Robert Sengstacke
- Also known as
- Bobby Sengstacke
- Date of birth
- Date of death
Robert A. “Bobby” Sengstacke spent more than a half century photographing Chicago’s cultural and political landscape, most notably for the weekly newspaper the Chicago Defender, for which he also worked as an editor. The Defender was founded by Robert’s great-uncle Robert Sengstacke Abbott in 1905, and Robert’s father, John Sengstacke, ran the paper for nearly 60 years. In the mid-1950s, after attending Florida’s Bethune Cookman College, Bobby Sengstacke returned to Chicago and honed his skills with fellow photographers Billy Abernathy, Le Mont Mac Lemore, and Bob Black.
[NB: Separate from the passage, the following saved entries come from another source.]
(** What the loop schedules: cardio sessions built from the chosen cardio
    exercise and strength sessions built from the legs-and-core selection,
    which is then not empty. *)
Lemma scheduleDay_contents (d : Z) (st : Schedule) :
  Forall (fun w =>
            (exists ex, chosenCardio primaryCardio cardioExercises = Some ex
                        /\ w = cardio_on (day w) ex)
            \/ (selectedStrength strengthExercises <> []
                /\ w = strength_on (day w)))
    (sch_workouts st) ->
  Forall (fun w =>
            (exists ex, chosenCardio primaryCardio cardioExercises = Some ex
                        /\ w = cardio_on (day w) ex)
            \/ (selectedStrength strengthExercises <> []
                /\ w = strength_on (day w)))
    (sch_workouts (day_step d st)).
Proof.
  intros Hall.
  destruct (scheduleDay_cases d st)
    as [-> | [[_ [ex [Hex ->]]] | [_ [Hsel ->]]]]; [exact Hall | |]; simpl;
    apply Forall_app; (split; [exact Hall |]);
    (apply Forall_cons; [| apply Forall_nil]).
  - left. exists ex. split; [exact Hex | reflexivity].
  - right. split; [exact Hsel | reflexivity].
Qed.

End ScheduleLoopSteps.

(** ** The weekly plan, session by session *)

Lemma fitnessPlan_eq (env : Env) (profile : UserProfile)
    (latestLog : option DailyLog) (logs : list DailyLog) :
  fitnessPlan env profile latestLog logs
  = {| weekNumber := weeksSince env (createdAt profile) + 1;
       workouts := sch_workouts (planFinal env profile latestLog);
       totalCardioMinutes := planCardioMinutes env profile latestLog;
       totalStrengthSessions := strengthSessionsPlanned (planFinal env profile latestLog) |}.
Proof. reflexivity. Qed.

Lemma planFinal_counters (env : Env) (profile : UserProfile)
    (latestLog : option DailyLog) :
  countersOk (planWorkoutsPerWeek profile) (planCardioSessions profile)
    (planStrengthSessions profile) (planFinal env profile latestLog).
Proof.
  unfold planFinal.
  apply scheduleLoop_invariant with
    (Inv := countersOk (planWorkoutsPerWeek profile) (planCardioSessions profile)
              (planStrengthSessions profile)).
  - intros d st. apply scheduleDay_counters.
  - unfold countersOk. simpl. repeat split; lia.
Qed.

Lemma planFinal_contents (env : Env) (profile : UserProfile)
    (latestLog : option DailyLog) :
  Forall (fun w => isPlanCardio env profile latestLog w
                   \/ isPlanStrength env profile latestLog w)
    (sch_workouts (planFinal env profile latestLog)).
Proof.
  unfold planFinal.
  apply scheduleLoop_invariant with
    (Inv := fun st =>
              Forall (fun w => isPlanCardio env profile latestLog w
                               \/ isPlanStrength env profile latestLog w)
                (sch_workouts st)).
  - intros d st _. apply scheduleDay_contents.
  - constructor.
Qed.

Lemma isPlanCardio_cardio (env : Env) (profile : UserProfile)
    (latestLog : option DailyLog) (w : DayWorkout) :
  isPlanCardio env profile latestLog w -> isCardioWorkout w = true.
Proof.
  intros [ex [_ Hw]]. rewrite Hw. reflexivity.
Qed.

Lemma isPlanStrength_not_cardio (env : Env) (profile : UserProfile)
    (latestLog : option DailyLog) (w : DayWorkout) :
  isPlanStrength env profile latestLog w -> isCardioWorkout w = false.
Proof.
  intros [_ Hw]. rewrite Hw. unfold isCardioWorkout. simpl.
  destruct (day w =? 1); reflexivity.
Qed.

Lemma cardioWorkouts_shape (env : Env) (profile : UserProfile)
    (latestLog : option DailyLog) (logs : list DailyLog) (w : DayWorkout) :
  In w (cardioWorkouts (fitnessPlan env profile latestLog logs)) ->
  isPlanCardio env profile latestLog w.
Proof.
  unfold cardioWorkouts. rewrite fitnessPlan_eq. simpl workouts.
  intros Hin. apply filter_In in Hin. destruct Hin as [Hin Hc].
  pose proof (planFinal_contents env profile latestLog) as Hall.
  rewrite Forall_forall in Hall. destruct (Hall w Hin) as [H | H]; [exact H |].
  apply isPlanStrength_not_cardio in H. congruence.
Qed.

Lemma strengthWorkouts_shape (env : Env) (profile : UserProfile)
    (latestLog : option DailyLog) (logs : list DailyLog) (w : DayWorkout) :
  In w (strengthWorkouts (fitnessPlan env profile latestLog logs)) ->
  isPlanStrength env profile latestLog w.
Proof.
  unfold strengthWorkouts. rewrite fitnessPlan_eq. simpl workouts.
  intros Hin. apply filter_In in Hin. destruct Hin as [Hin Hc].
  pose proof (planFinal_contents env profile latestLog) as Hall.
  rewrite Forall_forall in Hall. destruct (Hall w Hin) as [H | H]; [| exact H].
  apply isPlanCardio_cardio in H. rewrite H in Hc. discriminate.
Qed.

Lemma filter_split_length {A : Type} (f : A -> bool) (l : list A) :
  (List.length (filter f l) + List.length (filter (fun x => negb (f x)) l)
   = List.length l)%nat.
Proof.
  induction l as [| x l IH]; simpl; [reflexivity |].
  destruct (f x); simpl; lia.
Qed.
(* ===== verification/_CoqProject ===== *)
-Q . S2P
Prelude.v
Raftpb.v
RaftLog.v
Raft.v
RaftInv.v
RaftElection.v
RaftNode.v
RaftCluster.v
RaftProps.v
RaftFindings.v
Wire.v
RaftpbCodec.v
Walpb.v
Snappb.v
Etcdserverpb.v
Crc.v
Wal.v
WalNames.v
WalRecords.v
WalRead.v
WalProps.v
WalLog.v
WalFaults.v
RaftStorage.v
Paths.v
Utf8.v
Snap.v
SnapProps.v
TtlHeap.v
EtcdError.v
Stats.v
StoreEvent.v
WatcherHub.v
HubProps.v
HubNotify.v
StoreNode.v
Store.v
StoreTree.v
StoreRemove.v
StoreWalk.v
StoreCreate.v
StoreProps.v
StoreUpdate.v
StoreDelete.v
StoreExpire.v
StoreGet.v
StoreApi.v
StoreTheorems.v
StoreReplica.v
StoreFindings.v
StoreSave.v
StoreSaved.v
StoreRecover.v
Wait.v
Url.v
Server.v
Http.v
Client.v
Routes.v
ServerProps.v
ServerFindings.v
ServerRestart.v
ClientProps.v
ServerAnswer.v
Sha1.v
Cluster.v
ClusterProps.v
Discovery.v
Proxy.v
ProxyProps.v
NetUrl.v
Transport.v
Flags.v
Main.v
FlagsProps.v
MainProps.v
Itest.v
In the years that followed, he became a member of a tight-knit network of South Side photojournalists who created intimate documents of Chicago’s black community, from Civil Rights rallies led by Martin Luther King Jr. to the city’s lively entertainment scene.
Sengstacke was also a founding member of the Organization of Black American Culture (OBAC), which brought together black artists, writers, intellectuals, and activists on Chicago’s South Side. In 1967, OBAC conceived its first collaborative public artwork—the Wall of Respect, an outdoor mural located at 43rd Street and Langley Avenue in the city’s Bronzeville neighborhood. The mural, created by 21 artists, featured black heroes and heroines grouped in seven sections. Sengstacke contributed two photographs to the religious section: Saviours’ Day Prayer (at the time known as Spiritual Grace) and Girls in Church. In addition to his contributions to the Wall, Sengstacke’s photographs of the mural and its creation remain the most widely published and circulated documentation of the site, which was destroyed in 1971.